On sait les résultats présents de cette liberté forcenée donnée au producteur et au marchand par le libéralisme. Avant la réaction des faits, la réaction des hommes s’est produite, le socialisme marxiste a protesté violemment contre une pensée idéaliste, systématiquement impuissante en face des réalités humaines ; il a déclaré inadmissibles l’oppression et l’exploitation des faibles par les forts dans l’ordre de l’économie. La tentative philosophique de Marx est celle d’un nouveau réalisme, où l’esprit, détourné de la terre par l’abstraction idéaliste, se réconcilierait avec le monde physique pour reprendre son rôle puissance efficace et d’acteur dans le développement de l’histoire. Mais si, dans le principe, l’effort tenté par Marx pour atteindre, dans un monde dissocié, une nouvelle synthèse de la pensée humaine et de la réalité était parfaitement justifiable, les moyens qu’il a employés pour réaliser cette synthèse apparaissent infiniment incomplets et superficiels.
Le sociologue allemand n’a pas su se libérer du culte libéral de l’économie. Au moment où il parvient à ses conclusions principales, l’étrange cancer de l’économie libérale, abandonné à lui-même, alimenté par l’équipement technique et par la concurrence, s’accroît déjà de jour en jour sur le corps de la société humaine. Marx fonde toute sa philosophie sur cette déviation de l’histoire, au lieu de chercher et de retrouver la ligne directrice de l’histoire. II construit sur l’accident libéral comme sur un fait humain essentiel et permanent. Bien mieux, il analyse l’histoire tout entière en fonction, et à la lumière de la période libérale — ce qui le conduit, entre autres erreurs, à considérer la lutte des classes, fait propre à l’économie libérale, comme un phénomène constant, et à la retrouver dans les époques mêmes où, de toute évidence, elle n’existait pas. Ainsi, dès son principe, le réalisme marxiste entre dans le jeu des économistes libéraux dont il combat les formules ; il accepte d’eux la notion d’une Économie autonome, fait humain fondamental et n’obéissant qu’aux lois internes de son propre développement. Marx proclame que les principes du laisser-faire et de la concurrence, érigés en lois suprêmes par l’économie naturaliste, conduisent d’eux-mêmes à une autre forme de société, qui est collectiviste et donne le pouvoir au prolétariat ; mais, pas une seconde, il ne nie le principe même de l’économie naturaliste. Au contraire. Il ne fait qu’accroître l’importance et l’empire de l’économie dans la société.

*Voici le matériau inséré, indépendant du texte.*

Lemma digits_plain ds : all_digits ds -> Forall (fun c => plain c = true) ds.
Proof. intros H. eapply Forall_impl; [exact H|]. intros c Hc. unfold plain. by rewrite Hc. Qed.

Lemma with_point_plain ip fp e rest : all_digits ip -> all_digits fp -> tail_of e rest -> Forall (fun c => plain c = true) (with_point ip fp ++ rest).
Proof.
  intros Hi Hf Ht. apply Forall_app. split.
  - destruct (trim_zeros_spec fp) as (t & E). rewrite E in Hf. apply Forall_app in Hf as [Hf _]. unfold with_point.
    destruct (trim_zeros fp) as [|d u]; [by apply digits_plain|]. apply Forall_app. split; [by apply digits_plain|]. constructor; [done|by apply digits_plain].
  - destruct Ht as [|neg ds Hd _]; [constructor|]. constructor; [done|]. constructor; [by destruct neg|by apply digits_plain].
Qed.

Lemma strtod_text (s : bool) ip fp e rest : all_digits ip -> ip <> [] -> all_digits fp -> tail_of e rest ->
  strtod ((if s then ["-"%char] else []) ++ with_point ip fp ++ rest) =
  let x := scaled s 10 (dval (ip ++ trim_zeros fp)) (e - sdslen (trim_zeros fp)) (sdslen (ip ++ trim_zeros fp)) in
  (x, [], out_of_range (dval (ip ++ trim_zeros fp)) x).
Proof.
  intros Hi Hne Hf Ht. pose proof (with_point_plain ip fp e rest Hi Hf Ht) as Hp. pose proof (mantissa_ok ip fp e rest Hi Hf Ht) as Hm.
  assert (Hc : exists c u, with_point ip fp ++ rest = c :: u /\ is_digit c = true).
  { destruct ip as [|c ip]; [done|]. apply Forall_cons in Hi as [Hc _]. unfold with_point. destruct (trim_zeros fp); eexists _, _; by split. }
  destruct Hc as (c & u & E & Hc). destruct (digit_head c Hc) as (H1 & H2 & H3 & H4 & H5 & H6 & H7 & _).
  unfold strtod. rewrite cstr_plain by (apply Forall_app; split; [destruct s; repeat constructor|done]).
  assert (Hs : sign_of (skip_space ((if s then ["-"%char] else []) ++ with_point ip fp ++ rest)) = (s, with_point ip fp ++ rest)).
  { rewrite E. destruct s; cbn [app]; [done|]. cbn [skip_space]. rewrite H1. unfold sign_of. destruct c as [[] [] [] [] [] [] [] []]; done. }
  rewrite Hs. rewrite E in Hp, Hm |- *. apply Forall_cons in Hp as [_ Hp].
  change (str "infinity") with ("i"%char :: str "nfinity"). change (str "inf") with ("i"%char :: str "nf"). change (str "nan") with ("n"%char :: str "an").
  rewrite !(no_case_head _ _ c u) by congruence. rewrite (no_hex c u Hp), Hm. destruct (ip ++ trim_zeros fp) as [|d ds] eqn:Ed.
  { apply app_eq_nil in Ed as [? _]. done. }
  rewrite <- Ed, (exponent_ok e rest Ht). done.
Qed.
(** ** Queries *)
Fixpoint get_rank (sc : score) (o : sds) (i : nat) (x : addr) (rank : Z) : Z_ Z :=
  match i with
  | O => mret 0
  | S i' =>
    z ← get_st;
    r ← zwalk 64 (fun _ n => node_le n sc o) i' (steps z) x rank;
    n ← node (fst r);
    if bool_decide (n_obj n = Some o) then mret (snd r) else get_rank sc o i' (fst r) (snd r)
  end.
Definition zslGetRank (sc : score) (o : sds) : Z_ Z := z ← get_st; get_rank sc o (zsl_level z) (zsl_header z) 0.

Fixpoint get_by_rank (rank : Z) (i : nat) (x : addr) (traversed : Z) : Z_ (option addr) :=
  match i with
  | O => mret None
  | S i' =>
    z ← get_st;
    r ← zwalk 64 (fun t _ => t <=? rank) i' (steps z) x traversed;
    if snd r =? rank then mret (Some (fst r)) else get_by_rank rank i' (fst r) (snd r)
  end.
Definition zslGetElementByRank (rank : Z) : Z_ (option addr) := z ← get_st; get_by_rank rank (zsl_level z) (zsl_header z) 0.

(** What the range queries share: [gte] and [lte] are the tests of a node against
    the two ends of the range. *)
Definition ends_in_range (gte lte : zskiplistNode -> bool) : Z_ bool :=
  z ← get_st;
  match zsl_tail z with
  | None => mret false
  | Some x =>
    n ← node x;
    if negb (gte n) then mret false
    else
      h ← node (zsl_header z);
      l ← lift (level_at h 0);
      match forward l with
      | None => mret false
      | Some y => m ← node y; mret (lte m)
      end
  end.
Definition first_from (gte lte : zskiplistNode -> bool) : Z_ (option addr) :=
  z ← get_st;
  update ← descend 64 (fun _ n => negb (gte n)) (zsl_level z) (zsl_header z) 0;
  x ← first_of update;
  x ← lift (expect AssertFail x);
  n ← node x;
  mret (if lte n then Some x else None).
Definition last_upto (gte lte : zskiplistNode -> bool) : Z_ (option addr) :=
  z ← get_st;
  update ← descend 64 (fun _ n => lte n) (zsl_level z) (zsl_header z) 0;
  r0 ← lift (upd_at update 0);
  n ← node (fst r0);
  mret (if gte n then Some (fst r0) else None).

(** A range of scores that is always empty. *)
Definition range_empty (r : zrangespec) : bool :=
  SFltb (r_max r) (r_min r) || (SFeqb (r_min r) (r_max r) && (r_minex r || r_maxex r)).
Definition zslIsInRange (r : zrangespec) : Z_ bool :=
  if range_empty r then mret false
  else ends_in_range (fun n => zslValueGteMin (n_score n) r) (fun n => zslValueLteMax (n_score n) r).
Definition zslFirstInRange (r : zrangespec) : Z_ (option addr) :=
  b ← zslIsInRange r;
  if negb b then mret None
  else first_from (fun n => zslValueGteMin (n_score n) r) (fun n => zslValueLteMax (n_score n) r).
Definition zslLastInRange (r : zrangespec) : Z_ (option addr) :=
  b ← zslIsInRange r;
  if negb b then mret None
  else last_upto (fun n => zslValueGteMin (n_score n) r) (fun n => zslValueLteMax (n_score n) r).
(** *** Writing one chain of a dict *)
Lemma chain_written d t i c c' u :
  wf d -> ht_wf (get_ht d t) -> get_chain (get_ht d t) i = Done c ->
  (forall e, e ∈ c' -> slot (get_ht d t) (e_key e) = i) ->
  u = used (get_ht d t) - Z.of_nat (length c) + Z.of_nat (length c') ->
  (t = false -> moving d -> c = [] -> c' = []) ->
  let h := get_ht d t in
  let d' := set_ht d t (mkHt (table h) (size h) (sizemask h) u (<[Z.to_nat i := c']> (chains h))) in
  exists r, all_entries d ≡ₚ c ++ r /\ all_entries d' ≡ₚ c' ++ r /\
  (NoDup (e_key <$> c' ++ r) -> Z.of_nat (length (c' ++ r)) <= max_keys -> wf d').
Proof using Type.
  intros Hd Hh Hc Hs Hu Hmv h d'.
  pose proof (ht_wf_chain _ _ _ _ _ Hh Hc Hs Hu) as Hh'. fold h in Hh'.
  apply get_chain_inv in Hc as [Hi Hc].
  destruct (entries_split _ _ _ Hc) as (a & b & Hab & Hins).
  assert (exists r, all_entries d ≡ₚ c ++ r /\ all_entries d' ≡ₚ c' ++ r) as (r & Hp & Hp').
  { destruct t; simpl in *; [exists (entries (ht0 d) ++ a ++ b)|exists (a ++ b ++ entries (ht1 d))];
      unfold all_entries, d', h; simpl; (split; [rewrite Hab; solve_Permutation|]);
      [unfold entries at 2|unfold entries at 1]; simpl; rewrite Hins; solve_Permutation. }
  exists r. split; [done|]. split; [done|]. intros Hn Hl.
  split; [| |by rewrite Hp'|by rewrite Hp'].
  - destruct t; [|by right]. simpl. apply Hd.
  - destruct (wf_state _ Hd) as [[Hr H1]|Hm].
    + destruct t; [simpl in Hc; by rewrite H1 in Hc|]. left. by split.
    + right. destruct t; [split; try apply Hm; done|].
      split; [done|apply Hm|apply Hm|]. intros j cj Hj Hlt. simpl in *.
      destruct (decide (j = Z.to_nat i)) as [->|Hne].
      * rewrite list_lookup_insert_eq in Hj by (eapply lookup_lt_Some; eauto).
        injection Hj as <-. apply Hmv; [done|done|]. by eapply (mv_done _ Hm).
      * rewrite list_lookup_insert_ne in Hj by done. by eapply (mv_done _ Hm).
Qed.
(** [lua_caller]: the start time of the running script, if any;
    [maxmemory_lru]: the policy is volatile-lru or allkeys-lru. *)
Record server_conf := mkConf {
  mstime : Z;
  loading : bool;
  masterhost : bool;
  lua_caller : option Z;
  maxmemory : Z;
  maxmemory_lru : bool;
  set_max_intset_entries : Z;
  list_max_ziplist_entries : Z;
  list_max_ziplist_value : Z;
  hash_max_ziplist_entries : Z;
  hash_max_ziplist_value : Z;
  zset_max_ziplist_entries : Z;
  zset_max_ziplist_value : Z;
  (** The pointers that fit into the block that zmalloc gives for three. *)
  three_pointers : nat
}.

Record server := mkServer {
  heap : gmap addr robj;
  next_addr : addr;
  dbs : list redisDb;
  dirty : Z;
  stats : server_stats;
  conf : server_conf;
  dirty_cas : gset Z;
  events : list event;
  next_client_id : Z;
  rnd : list Z;
  kv : kvolve_state
}.

Definition set_heap (x : gmap addr robj) (s : server) : server :=
  mkServer x (next_addr s) (dbs s) (dirty s) (stats s) (conf s) (dirty_cas s) (events s) (next_client_id s) (rnd s) (kv s).
Definition set_next_addr (x : addr) (s : server) : server :=
  mkServer (heap s) x (dbs s) (dirty s) (stats s) (conf s) (dirty_cas s) (events s) (next_client_id s) (rnd s) (kv s).
Definition set_dbs (x : list redisDb) (s : server) : server :=
  mkServer (heap s) (next_addr s) x (dirty s) (stats s) (conf s) (dirty_cas s) (events s) (next_client_id s) (rnd s) (kv s).
Definition set_dirty (x : Z) (s : server) : server :=
  mkServer (heap s) (next_addr s) (dbs s) x (stats s) (conf s) (dirty_cas s) (events s) (next_client_id s) (rnd s) (kv s).
Definition set_stats (x : server_stats) (s : server) : server :=
  mkServer (heap s) (next_addr s) (dbs s) (dirty s) x (conf s) (dirty_cas s) (events s) (next_client_id s) (rnd s) (kv s).
Definition set_conf (x : server_conf) (s : server) : server :=
  mkServer (heap s) (next_addr s) (dbs s) (dirty s) (stats s) x (dirty_cas s) (events s) (next_client_id s) (rnd s) (kv s).
Definition set_dirty_cas (x : gset Z) (s : server) : server :=
  mkServer (heap s) (next_addr s) (dbs s) (dirty s) (stats s) (conf s) x (events s) (next_client_id s) (rnd s) (kv s).
Definition set_events (x : list event) (s : server) : server :=
  mkServer (heap s) (next_addr s) (dbs s) (dirty s) (stats s) (conf s) (dirty_cas s) x (next_client_id s) (rnd s) (kv s).
Definition set_next_client_id (x : Z) (s : server) : server :=
  mkServer (heap s) (next_addr s) (dbs s) (dirty s) (stats s) (conf s) (dirty_cas s) (events s) x (rnd s) (kv s).
Definition set_rnd (x : list Z) (s : server) : server :=
  mkServer (heap s) (next_addr s) (dbs s) (dirty s) (stats s) (conf s) (dirty_cas s) (events s) (next_client_id s) x (kv s).
Definition set_kv (x : kvolve_state) (s : server) : server :=
  mkServer (heap s) (next_addr s) (dbs s) (dirty s) (stats s) (conf s) (dirty_cas s) (events s) (next_client_id s) (rnd s) x.


(** ** Memory *)
Abbreviation M := (prog server).

Definition deref (a : addr) : M robj := fun s =>
  match heap s !! a with Some o => Done (o, s) | None => Fault Dangling end.

(** A write through the pointer: [f] changes the fields. *)
Definition upd_obj (a : addr) (f : robj -> robj) : M unit := fun s =>
  match heap s !! a with
  | Some o => Done (tt, set_heap (<[a := f o]> (heap s)) s)
  | None => Fault Dangling
  end.

Definition alloc (o : robj) : M addr := fun s =>
  let a := next_addr s in
  Done (a, set_next_addr (Pos.succ a) (set_heap (<[a := o]> (heap s)) s)).

(** [zfree] of an object. *)
Definition zfree (a : addr) : M unit := fun s =>
  match heap s !! a with
  | Some _ => Done (tt, set_heap (delete a (heap s)) s)
  | None => Fault Dangling
  end.

Definition empty_db : redisDb := mkDb ∅ ∅ ∅.
Definition get_db (s : server) (i : nat) : redisDb := default empty_db (dbs s !! i).
Definition upd_db (i : nat) (f : redisDb -> redisDb) : M unit :=
  modify (fun s => set_dbs (<[i := f (get_db s i)]> (dbs s)) s).

Definition argv (c : client) (i : nat) : outcome addr :=
  match cl_argv c !! i with
  | Some (Some a) => Done a
  | Some None => Fault Dangling
  | None => Fault OutOfBounds
  end.

(** [c->argv[i] = a] *)
Definition put_argv (i : nat) (a : addr) (c : client) : outcome client :=
  if decide (i < length (cl_argv c))%nat
  then Done (set_cl_argv (<[i := Some a]> (cl_argv c)) c) else Fault OutOfBounds.

Definition add_reply (r : reply) (c : client) : client := set_cl_replies (cl_replies c ++ [r]) c.

(** The bytes of a string object used as an argument: [(sds)o->ptr]. *)
Definition sds_of (o : robj) : outcome sds :=
  match o_ptr o with PSds s => Done s | _ => Fault Panic end.

(** [(char* )c->argv[i]->ptr] *)
Definition arg_str (c : client) (i : nat) : M sds :=
  a ← lift (argv c i); o ← deref a; lift (sds_of o).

Pour la pensée libérale, la vie économique se suffisait à elle-même, elle obéissait à ses propres lois, elle se comportait dans le monde humain comme un univers autonome. Mais elle n’envahissait pas les autres domaines, ceux de la politique, de la culture, des mœurs, des croyances. Marx sait que la pensée même d’une telle autonomie de l’économique, qu’une telle séparation de l’homme et de l’une de ses activités essentielles est inadmissible. Les actions et les réactions de l’économie, commerce, moyens d’échange, travail, niveau d’existence, habitat, sur toutes les formes de la vie et de la pensée sont évidentes, plus évidentes que jamais en un temps où l’essor économique semble modifier de fond en comble toutes les formes de la vie. Contre les économistes, Marx affirme donc le lien essentiel qui unit l’économie à toutes les formes de la vie sociale et individuelle. Mais, contre les idéalistes, il affirme en même temps la subordination des « superstructures » individuelles, intellectuelles, morales, de la politique, de la culture, des croyances, de la raison, de la personnalité, aux conditions collectives de la vie matérielle, c’est-à-dire à l’état économique de la société. Ainsi, par un paradoxe extraordinaire, Marx ne parvient à rendre à l’esprit sa puissance active et sa valeur créatrice qu’en le soumettant à ce qu’il y a de plus matériel dans le monde physique : il ne parvient à rétablir les rapports essentiels, niés par le libéralisme, entre la vie économique et les formes les plus complexes de la vie sociale et personnelle qu’en étendant au monde humain tout entier la royauté de l’économie jusque là bornée par les libéraux au monde proprement économique. C’est à l’économie elle-même que le marxisme demande d’affranchir l’homme des oppressions économiques. L’ordre économique était, pour les libéraux, autonome, dépendant de lui-même : il devient, pour les marxistes, souverain de toute la société humaine. Le marxisme consomme ce que le libéralisme avait commencé.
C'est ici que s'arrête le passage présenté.